The conflict, which affects every patient and every doctor,
began with Medicare. The original Medicare law of 1965 promised
that "Nothing in this title shall be construed to authorize any
Federal officer or employee to exercise any supervision or control
over the practice of medicine. . . ." Since then, however,
Congress has chipped away at that promise through various
regulations. Here's how.
Hospitals are paid according to Diagnostic Related Groups
(DRGs), implemented in 1985. And doctors are paid according to
Current Procedural Terminology (CPT) codes, developed in 1966.

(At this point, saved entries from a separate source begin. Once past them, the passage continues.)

Lemma power_zero_cases_witness :
  Operation.power (I := example_interpreter) (-7) 0 = Ok (VFloat 1)
  /\ Operation.power (I := example_interpreter) 0 infinity = Ok (VFloat 0)
  /\ exists r, Operation.power (I := example_interpreter) neg_zero 3 = Ok (VFloat r)
               /\ (r =? 0) = true.
Proof.
  split; [| split].
  - apply (proj1 (proj2 (power_zero_cases (I := example_interpreter)))). reflexivity.
  - apply (proj1 (proj2 (proj2 (power_zero_cases (I := example_interpreter))))).
    reflexivity.
  - apply (proj2 (proj2 (proj2 (power_zero_cases (I := example_interpreter))))).
    + reflexivity.
    + reflexivity.
Defined.

Lemma divide_never_reaches_primitive_check_witness :
  DivideCalculation_execute_via Operation.division
    (new_Frame (new_Calculation DivideCalculation 10 4) CalculationFactory.imported)
  = DivideCalculation_execute_via (fun x y => Ok (x / y))
      (new_Frame (new_Calculation DivideCalculation 10 4) CalculationFactory.imported)
  /\ DivideCalculation_execute
       (new_Frame (new_Calculation DivideCalculation 10 4) CalculationFactory.imported)
     = (Ok (VFloat 2.5),
        new_Frame (new_Calculation DivideCalculation 10 4) CalculationFactory.imported).
Proof.
  split.
  - apply (proj1 (proj2 (divide_never_reaches_primitive_check _))).
    intros x y Hy. unfold Operation.division, PyFloat.truediv.
    rewrite Hy. unfold PyFloat.eq_zero in Hy. now rewrite Hy.
  - apply (proj2 (proj2 (divide_never_reaches_primitive_check
                           (new_Frame (new_Calculation DivideCalculation 10 4)
                              CalculationFactory.imported)))).
    reflexivity.
Defined.

Lemma execute_deterministic_no_effect_witness :
  snd (execute (I := example_interpreter) (U := example_user_classes)
         (new_Frame (new_Calculation PowerCalculation 0 0) CalculationFactory.imported))
  = new_Frame (new_Calculation PowerCalculation 0 0) CalculationFactory.imported.
Proof.
  apply (proj1 (execute_deterministic_no_effect
                  (I := example_interpreter) (U := example_user_classes)
                  (new_Frame (new_Calculation PowerCalculation 0 0)
                     CalculationFactory.imported)
                  eq_refl)).
Defined.

Lemma description_format_witness :
  Calculation_str (I := example_interpreter) (U := example_user_classes)
    (new_Frame (new_Calculation DivideCalculation 10 (-4)) [])
  = (Ok "DivideCalculation: 10.0 Divide -4.0 = -2.5",
     new_Frame (new_Calculation DivideCalculation 10 (-4)) []).
Proof.
  apply (proj1 (proj1 (description_format
                         (I := example_interpreter) (U := example_user_classes)
                         (new_Frame (new_Calculation DivideCalculation 10 (-4)) []))
                  (VFloat (-2.5))
                  (new_Frame (new_Calculation DivideCalculation 10 (-4)) [])
                  eq_refl)).
Defined.

Lemma str_runs_execute_witness :
  Calculation_str (I := example_interpreter) (U := example_user_classes)
    (new_Frame (new_Calculation DivideCalculation 10 0) CalculationFactory.imported)
  = (Raise (Exn ZeroDivisionError "Cannot divide by zero."),
     new_Frame (new_Calculation DivideCalculation 10 0) CalculationFactory.imported).
Proof.
  apply (proj2 (proj2 (str_runs_execute
                         (I := example_interpreter) (U := example_user_classes)
                         (new_Frame (new_Calculation DivideCalculation 10 0)
                            CalculationFactory.imported)))).
  - reflexivity.
  - reflexivity.
Defined.

(** A subclass from outside the module may well change its instance: the
    restriction to the classes of the module is needed. *)
Example user_class_overwrites_operand :
  snd (execute (I := example_interpreter) (U := example_user_classes)
         (new_Frame (new_Calculation (UserCalculation "ResetCalculation") 3 4) []))
  = new_Frame (new_Calculation (UserCalculation "ResetCalculation") 0 4) [].
Proof. reflexivity. Qed.

(** ** More on the arithmetic primitives *)

Module FloatArith.

Local Open Scope float_scope.

Lemma SFadd_comm (p e : Z) (x y : spec_float) : SFadd p e x y = SFadd p e y x.
Proof.
  destruct x as [sx | sx | | sx mx ex], y as [sy | sy | | sy my ey]; cbn;
    try reflexivity; try (destruct sx, sy; reflexivity).
  rewrite Z.min_comm. f_equal. apply Z.add_comm.
Qed.

Lemma SFmul_comm (p e : Z) (x y : spec_float) : SFmul p e x y = SFmul p e y x.
Proof.
  destruct x as [sx | sx | | sx mx ex], y as [sy | sy | | sy my ey]; cbn;
    try reflexivity; try (destruct sx, sy; reflexivity).
  rewrite xorb_comm, Pos.mul_comm, Z.add_comm. reflexivity.
Qed.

While both were meant to standardize payments across the country
and limit government liability for medical costs, they have become
a wedge between patient and doctor.
Medicare pays hospitals a fee according to the diagnostic
code, not the actual cost of the care given. This can pressure
doctors to do less, regardless of their patients' needs. As
doctors order more tests or treatments, hospitals keep less of the
DRG payment as profit. If the case becomes especially complicated,
the hospital can submit a request for additional funds under a
different DRG, but that process can be a bureaucratic nightmare of
competing claims on the medical necessity of care already given.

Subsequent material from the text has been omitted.